### WORK INSTRUCTION
Extract every line below that contains the word "function".

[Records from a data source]
(** * Checkpointed, concurrency-governed LLM task dispatcher

    A shallow embedding of the dispatcher code shared by the scripts
    [Code/assess_mastery.py], [Code/generate_tutoring_content.py],
    [Code/run_experiment.py] and [Code/data_script/llm_utils.py], and the
    properties of it that the specification states.

    A Python [str] is modelled by the [string] of the bytes of its UTF-8
    encoding: equality, concatenation, [startswith], [in] and the splits at
    a line feed or a colon are then the same on the bytes as on the
    characters, and the primitives that look at characters ([strip], [len],
    slices) are written out on the encoding.  Python dictionaries used as
    records become Rocq records, the set of processed pairs a [gset], and
    the coroutines an explicit interleaving semantics. *)

From Stdlib Require Import ZArith List Ascii String Bool Lia Permutation Sorted.
From stdpp Require Import base decidable numbers option list gmap sets strings.

Local Open Scope string_scope.
Local Open Scope list_scope.

(** ** Python string primitives *)

Module PyStr.

(** The character [chr(10)]. *)
Definition nl : ascii := ascii_of_nat 10.

(** The white space of the ASCII range, one byte each: tab, line feed,
    vertical tab, form feed, carriage return, the four separators
    0x1c..0x1f and the blank. *)
Definition ascii_space (n : nat) : bool :=
  ((9 <=? n)%nat && (n <=? 13)%nat) || ((28 <=? n)%nat && (n <=? 32)%nat).

(** The number of bytes of the white-space character [s] starts with, [0]
    when it starts with none.  White space is what [str.isspace] and
    [str.strip] take for it: beside the ASCII ones, U+0085 and U+00A0
    (bytes C2 85, C2 A0), U+1680 (E1 9A 80), U+2000..U+200A, U+2028,
    U+2029, U+202F (E2 80 80..8A, A8, A9, AF), U+205F (E2 81 9F) and
    U+3000 (E3 80 80). *)
Definition space_width (s : string) : nat :=
  match s with
  | EmptyString => 0
  | String c r =>
      let n := nat_of_ascii c in
      if ascii_space n then 1
      else if (n =? 194)%nat then
        match r with
        | String d _ =>
            let m := nat_of_ascii d in
            if (m =? 133)%nat || (m =? 160)%nat then 2 else 0
        | EmptyString => 0
        end
      else if (n =? 225)%nat then
        match r with
        | String d (String e _) =>
            if (nat_of_ascii d =? 154)%nat && (nat_of_ascii e =? 128)%nat
            then 3 else 0
        | _ => 0
        end
      else if (n =? 226)%nat then
        match r with
        | String d (String e _) =>
            let m := nat_of_ascii d in
            let k := nat_of_ascii e in
            if (m =? 128)%nat
               && (((128 <=? k)%nat && (k <=? 138)%nat)
                   || (k =? 168)%nat || (k =? 169)%nat || (k =? 175)%nat)
            then 3
            else if (m =? 129)%nat && (k =? 159)%nat then 3 else 0
        | _ => 0
        end
      else if (n =? 227)%nat then
        match r with
        | String d (String e _) =>
            if (nat_of_ascii d =? 128)%nat && (nat_of_ascii e =? 128)%nat
            then 3 else 0
        | _ => 0
        end
      else 0
  end.

(** [s.lstrip()]: the white-space characters [s] starts with go. *)
Fixpoint lstrip (s : string) : string :=
  match s with
  | EmptyString => EmptyString
  | String _ r1 =>
      match space_width s with
      | 0 => s
      | 1 => lstrip r1
      | 2 => match r1 with
             | String _ r2 => lstrip r2
             | EmptyString => s
             end
      | _ => match r1 with
             | String _ (String _ r3) => lstrip r3
             | _ => s
             end
      end
  end.

(** [s.isspace()] or [s] empty: nothing but white space. *)
Definition all_space (s : string) : bool :=
  match lstrip s with
  | EmptyString => true
  | String _ _ => false
  end.

(** [s.rstrip()]: the text ends where nothing but white space follows. *)
Fixpoint rstrip (s : string) : string :=
  match s with
  | EmptyString => EmptyString
  | String c r => if all_space s then EmptyString else String c (rstrip r)
  end.

(** [s.strip()] *)
Definition strip (s : string) : string := rstrip (lstrip s).

(** [s.split('\n')]: never empty, the pieces carry no line feed. *)
Fixpoint split_nl (s : string) : list string :=
  match s with
  | EmptyString => [EmptyString]
  | String c r =>
      if Ascii.eqb c nl then EmptyString :: split_nl r
      else match split_nl r with
           | h :: t => String c h :: t
           | [] => [String c EmptyString]
           end
  end.

(** [s.startswith(p)] *)
Definition startswith (s p : string) : bool := String.prefix p s.

(** [s.split(":", 1)[1]]: what follows the first colon.  Every call site
    is guarded by a [startswith] test on a prefix that ends in a colon, so
    the [IndexError] of a colon-free string cannot occur there; the model
    returns the empty string for it. *)
Fixpoint after_colon (s : string) : string :=
  match s with
  | EmptyString => EmptyString
  | String c r => if Ascii.eqb c ":"%char then r else after_colon r
  end.

(** [c.lower()] for one character: only A..Z change. *)
Definition lower_ascii (c : ascii) : ascii :=
  let n := nat_of_ascii c in
  if ((65 <=? n)%nat && (n <=? 90)%nat) then ascii_of_nat (n + 32) else c.

(** [s.lower()], as far as its callers see it.  They ask whether one of
    "qwen", "doubao", "gpt", "429", "rate limit" and "too many requests"
    occurs in the result.  The lower case of a character beyond the ASCII
    range is beyond it too, but for the Kelvin sign, which gives a k, and
    the dotted capital I, which gives an i followed by a combining dot:
    neither can take part in one of these texts. *)
Fixpoint lower (s : string) : string :=
  match s with
  | EmptyString => EmptyString
  | String c r => String (lower_ascii c) (lower r)
  end.

(** [needle in hay] on strings. *)
Fixpoint contains (needle hay : string) : bool :=
  String.prefix needle hay
  || match hay with
     | EmptyString => false
     | String _ r => contains needle r
     end.

(** A byte 10xxxxxx continues the character begun before it. *)
Definition is_continuation (c : ascii) : bool :=
  let n := nat_of_ascii c in (128 <=? n)%nat && (n <? 192)%nat.

(** [len(s)]: the characters of [s], one for each byte that begins one. *)
Fixpoint len (s : string) : nat :=
  match s with
  | EmptyString => 0
  | String c r => if is_continuation c then len r else S (len r)
  end.

(** [s[:n]]: the first [n] characters of [s]. *)
Fixpoint take_chars (n : nat) (s : string) : string :=
  match s with
  | EmptyString => EmptyString
  | String c r =>
      if is_continuation c then String c (take_chars n r)
      else match n with
           | O => EmptyString
           | S k => String c (take_chars k r)
           end
  end.

(** [chr(n)]: the character of code point [n], on one to four bytes. *)
Definition chr (n : nat) : string :=
  let m := N.of_nat n in
  let tail k := ascii_of_N (128 + k mod 64)%N in
  if (m <? 128)%N then String (ascii_of_N m) EmptyString
  else if (m <? 2048)%N then
    String (ascii_of_N (192 + m / 64)%N) (String (tail m) EmptyString)
  else if (m <? 65536)%N then
    String (ascii_of_N (224 + m / 4096)%N)
      (String (tail (m / 64)%N) (String (tail m) EmptyString))
  else
    String (ascii_of_N (240 + m / 262144)%N)
      (String (tail (m / 4096)%N)
         (String (tail (m / 64)%N) (String (tail m) EmptyString))).

(** A word of the ASCII range: no byte of [s] is beyond it or white
    space. *)
Fixpoint ascii_word (s : string) : bool :=
  match s with
  | EmptyString => true
  | String c r =>
      (nat_of_ascii c <? 128)%nat && negb (ascii_space (nat_of_ascii c))
      && ascii_word r
  end.

(** Every byte of [s] is of the ASCII range. *)
Fixpoint ascii_only (s : string) : bool :=
  match s with
  | EmptyString => true
  | String c r => (nat_of_ascii c <? 128)%nat && ascii_only r
  end.

(** [chr(10) not in s] *)
Fixpoint single_line (s : string) : bool :=
  match s with
  | EmptyString => true
  | String c r => negb (Ascii.eqb c nl) && single_line r
  end.

(** [b] is empty or starts with a byte of the ASCII range. *)
Definition starts_ascii (b : string) : bool :=
  match b with
  | EmptyString => true
  | String c _ => (nat_of_ascii c <? 128)%nat
  end.

(** A text [rstrip] leaves as it is and that is not empty. *)
Definition kept (b : string) : Prop := rstrip b = b /\ b <> "".

(** [s] occurs in [t] as a contiguous block. *)
Definition substring_of (s t : string) : Prop :=
  exists pre post, t = String.append pre (String.append s post).

End PyStr.

(** ** [Code/data_script/llm_utils.py] *)

Module LlmUtils.
Import PyStr.

(** The three modules of [backend.llms] a model name can be routed to. *)
Inductive llm_module : Type := qwen | doubao | mid_journey.

Definition get_llm_module (model_name : string) : llm_module :=
  let model_lower := lower model_name in
  if contains "qwen" model_lower then qwen
  else if contains "doubao" model_lower then doubao
  else if contains "gpt" model_lower then mid_journey
  else doubao.

(** What [await user_sys_call_with_model(...)] does, seen from a caller:
    it returns a text, or raises an exception [e], given by [str(e)] and
    [type(e).__name__]. *)
Inductive call_outcome : Type :=
| Returned (text : string)
| Raised (str_e type_name : string).

(** *** [concurrent_user_sys_call_with_retry] *)

(** An element of the list [concurrent_user_sys_call] returns; [error] is
    [None] when [result.get('error')] is absent or [None]. *)
Record call_result : Type := mkCallResult {
  cr_result : option string;
  cr_error : option string
}.

(** An exception out of [concurrent_user_sys_call]: whether it is an
    instance of [openai.APIError] (of which [RateLimitError] is a
    subclass), and its text. *)
Record exception : Type := mkException {
  is_api_error : bool;
  exc_text : string
}.

Inductive batch_outcome : Type :=
| BatchReturned (results : list call_result)
| BatchRaised (e : exception).

(** The test of lines 138-140 on one result. *)
Definition is_rate_limit_text (error_msg : string) : bool :=
  contains "429" error_msg || contains "rate limit" error_msg
  || contains "too many requests" error_msg.

Definition result_is_rate_limited (r : call_result) : bool :=
  match cr_error r with
  | None => false
  | Some e => negb (String.eqb e "") && is_rate_limit_text (lower e)
  end.

Definition has_rate_limit_error (results : list call_result) : bool :=
  existsb result_is_rate_limited results.

(** The test of line 160 on the text of a caught exception. *)
Definition exception_is_rate_limited (e : exception) : bool :=
  let error_msg := lower (exc_text e) in
  contains "429" error_msg || contains "rate limit" error_msg.

(** How a call of the function ends. *)
Inductive final : Type :=
| ReturnResults (results : list call_result)
| Reraise (e : exception).

(** What can be seen of a retry loop from outside: a call of the remote
    function, numbered by its attempt, or a sleep of some seconds. *)
Inductive event : Type :=
| Called (attempt : nat)
| Slept (delay : Z).

(** What a call of the function does: the calls of
    [concurrent_user_sys_call] and the sleeps, in the order they happen,
    and how it ends. *)
Record run : Type := mkRun {
  trace : list event;
  outcome : final
}.

Definition after_sleep (attempt : nat) (delay : Z) (r : run) : run :=
  mkRun (Called attempt :: Slept delay :: trace r) (outcome r).

(** The loop [for attempt in range(max_retries + 1)], entered at
    [attempt] with [later = retry_delays[attempt:]]: so
    [attempt < max_retries] exactly when [later] is not empty, and
    [retry_delays[attempt]] is then its head.  [call k] is what the
    [k]-th call of [concurrent_user_sys_call] does; [openai_installed] is
    false when the import fails, which makes both names [Exception]. *)
Fixpoint retry_from (openai_installed : bool) (call : nat -> batch_outcome)
    (attempt : nat) (later : list Z) : run :=
  match call attempt with
  | BatchReturned results =>
      if has_rate_limit_error results then
        match later with
        | delay :: later' =>
            after_sleep attempt delay (retry_from openai_installed call (S attempt) later')
        | [] => mkRun [Called attempt] (ReturnResults results)
        end
      else mkRun [Called attempt] (ReturnResults results)
  | BatchRaised e =>
      if negb openai_installed || is_api_error e then
        if exception_is_rate_limited e then
          match later with
          | delay :: later' =>
              after_sleep attempt delay
                (retry_from openai_installed call (S attempt) later')
          | [] => mkRun [Called attempt] (Reraise e)
          end
        else mkRun [Called attempt] (Reraise e)
      else mkRun [Called attempt] (Reraise e)
  end.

### ANSWER TO THIS EXERCISE
(** How a call of the function ends. *)
    function, numbered by its attempt, or a sleep of some seconds. *)
(** What a call of the function does: the calls of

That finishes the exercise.